One thing Dora hadn’t stopped, apparently, was spending: immediately on returning home he’d anxiously done his best to make sure she was all right, and had reconnected with the good people at Colonial Credit, with the remote possibility still tugging at the centre of unreason in his brain that she had somehow been the victim of some kind of foul play, and that it was the wrongdoer who was enjoying the New York spending spree, and not Dora. But of course, it couldn’t have been; the police would have broken it to him long ago, and an amiable chat with Colonial’s Jennifer, whose tell-all computerized tracer yielded such predictably reassuring, money-haemorrhaging results (an unfinalized authorization for the Waldorf Astoria, hideously large restaurant tabs for such telltale spots as Nuit Blanche, Mono/Culture, Café Spliff, Sprezzaturas, Nights of Malta and MyMomsPlace, tickets for Andrew Saltpetre’s latest bloated spectacle Down And Out In Paris, London, and Rome, and a charge for an Air France booking so far beyond the pale, so far into the tropopause, that it could only have been for a last minute seat on the Concorde) that Ed felt his body actually relax, for the first time in days.
He’d settled in for an evening of ‘mind’-less decrepitude on the Tube, something he hadn’t done
in years, simultaneously watching the current affairs programme The Medium Is The Massage and, using the Picture-In-Picture function, the tv movie Tv Movie, starring Nina Hagen.

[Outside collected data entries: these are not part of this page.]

(* ===== verification/Parser.v ===== *)
(** * The parser ([surface/src/parser.rs])

    Recursive descent over the tokens, with recovery at the statement. The tree goes to
    rowan's builder; what is modelled are the calls the parser makes of it: a node is
    started, a token added, a node finished. A checkpoint is a place among the calls, and
    [start_node_at] puts the start of a node there. A loop of the source takes a turn for
    each round and a recursion a level; [Starved] is the answer when they run out. *)

From Stdlib Require Import Ascii.
From stdpp Require Import base strings list.
From S2P Require Import Prelude Monad Utf8 Diagnostics Lexer.

Definition LANGUAGE_VERSION : N := 0.

Definition DEFS : list string := ["defprobe"; "defprim"; "defop"; "defplan"; "defrole"; "defprotocol"; "defimpl"].
Definition BLOCKS : list string := ["site"; "operators"; "hooks"; "par"; "preflight"].

(** A call of [GreenNodeBuilder]. *)
Inductive Build :=
| BStart (k : SyntaxKind)
| BToken (t : Token)
| BFinish.

Record Parser := mkParser {
  p_tokens : list Token;
  p_offsets : list nat;
  p_pos : nat;
  p_builder : list Build;
  p_diagnostics : list SpanDiagnostic;
  p_file : string;
  p_src : string;
  p_suppress : bool;
}.

Definition eta_parser (p : Parser) : Parser :=
  mkParser (p_tokens p) (p_offsets p) (p_pos p) (p_builder p) (p_diagnostics p) (p_file p) (p_src p) (p_suppress p).

Definition set_pos v p := ltac:(field_update eta_parser p_pos v p).
Definition set_builder v p := ltac:(field_update eta_parser p_builder v p).
Definition set_diagnostics v p := ltac:(field_update eta_parser p_diagnostics v p).
Definition set_suppress v p := ltac:(field_update eta_parser p_suppress v p).

(** Out of turns or levels. *)
Inductive Starved := starved.

Definition PM (A : Type) : Type := Parser -> Parser * Result A Starved.

Definition look {A} (f : Parser -> A) : PM A := fun p => (p, Ok (f p)).
Definition act_on (f : Parser -> Parser) : PM unit := fun p => (f p, Ok tt).

(** [while cond { body }] *)
Fixpoint while_ (fuel : nat) (cond : Parser -> bool) (body : PM unit) : PM unit :=
  match fuel with
  | O => mthrow starved
  | S n => fun p => if cond p then (do! body in while_ n cond body) p else mret tt p
  end.

(** ** The token stream *)

Definition trivia_token (t : Token) : bool := match tok_kind t with WHITESPACE | COMMENT => true | _ => false end.

Fixpoint trivia_run (ts : list Token) : nat :=
  match ts with
  | t :: r => if trivia_token t then S (trivia_run r) else 0
  | [] => 0
  end.

(** The first significant token from an index on. *)
Definition skip_trivia (p : Parser) (i : nat) : nat := i + trivia_run (drop i (p_tokens p)).

Definition peek_index (p : Parser) : nat := skip_trivia p (p_pos p).
Definition peek (p : Parser) : option Token := p_tokens p !! peek_index p.
Definition peek_kind (p : Parser) : option SyntaxKind := tok_kind <$> peek p.
Definition peek2 (p : Parser) : option Token := p_tokens p !! skip_trivia p (S (peek_index p)).

Definition at_ (k : SyntaxKind) (p : Parser) : bool := peek_kind p == Some k.
Definition is_name (text : string) (t : Token) : bool := (tok_kind t == NAME) && (tok_text t == text).
Definition at_name (text : string) (p : Parser) : bool :=
  match peek p with Some t => is_name text t | None => false end.
Definition at_eof (p : Parser) : bool := match peek p with None => true | Some _ => false end.
Definition at_any (ks : list SyntaxKind) (p : Parser) : bool :=
  match peek_kind p with Some k => existsb (fun x => k == x) ks | None => false end.

(** The tokens up to an index go to the builder. *)
Definition eat_trivia (p : Parser) : Parser :=
  let i := peek_index p in
  set_pos i (set_builder (p_builder p ++ map BToken (take (i - p_pos p) (drop (p_pos p) (p_tokens p)))) p).

Definition bump_ (p : Parser) : Parser :=
  let p := eat_trivia p in
  match p_tokens p !! p_pos p with
  | Some t =>
      let p := if tok_kind t == NEWLINE then set_suppress false p else p in
      set_pos (S (p_pos p)) (set_builder (p_builder p ++ [BToken t]) p)
  | None => p
  end.

Definition bump : PM unit := act_on bump_.

Definition start (k : SyntaxKind) : PM unit := act_on (fun p =>
  let p := eat_trivia p in set_builder (p_builder p ++ [BStart k]) p).

Definition checkpoint : PM nat := do! act_on eat_trivia in look (fun p => length (p_builder p)).

Definition start_at (cp : nat) (k : SyntaxKind) : PM unit := act_on (fun p =>
  set_builder (take cp (p_builder p) ++ [BStart k] ++ drop cp (p_builder p)) p).

Definition finish : PM unit := act_on (fun p => set_builder (p_builder p ++ [BFinish]) p).

(** ** Diagnostics *)

(** [before.matches('\n').count()] *)
Definition newlines (s : string) : nat := length (fst (split_lines s)).

(** [before.rsplit('\n').next()] *)
Definition last_line (s : string) : string := snd (split_lines s).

It didn’t even cross his ‘mind’ (so intrigued by these programs was he) to wonder why he didn’t think too much about that one mysterious credit card charge for 1500 U.S. dollars, at something called the Venckman Women’s Clinic.
It was just 11 when Max’s barking had forced him downstairs, and so Ed missed out on the lead story on the local news: the identity of the body discovered Wednesday was released today by the chief of police—local housewife Mary MacDonwald was found to have taken an overdose of an unidentified narcotic, but her husband is blaming her anti-depressant medication, Confixxor, and is launching a civil action against the makers of the medication, pharmaceutical giant Neutraceutical. In a prepared statement read by his lawyer, John MacDonwald alleged that Confixxor had ‘radically altered’ his wife’s personality and had ‘induced bouts of extreme paranoia’. A spokesperson for Neutraceutical declined comment at this time. In other news, after several false starts, it appears that winter is finally on the way….
Ed stood for a few moments on the front step, gift bag in hand. Its contents were unusual: a tin of Chock Full O’Nuts coffee, decaf, and an unsigned Get Well Soon card, inside of which was a business card, the reverse of which bore a handwritten date and time: Monday, January 3, 1994. 9 a.m.. The front of the card read:
Lennox & Addington
Practice in Family Counselling
He looked up into the sodium brightness of the streetlight, and, unmoved, spied a few stray flakes of snow. He went back inside.
He could, he supposed, probably endure a few sessions of marriage counselling without visibly throwing up. Dora had, he conceded to Max as he poured out some kibble into the dog’s bowl, some possibly legitimate concerns. Fine. As he stuck the business card to the refrigerator door with a magnetized picture of Edvard Munch’s The Scream, he resolved to put it out of his ‘mind’. But then, hey: it wasn’t quite the same as the one reproduced on the notepad holder, was it? He removed the fridge magnet to go and compare, and the business card dropped to the floor.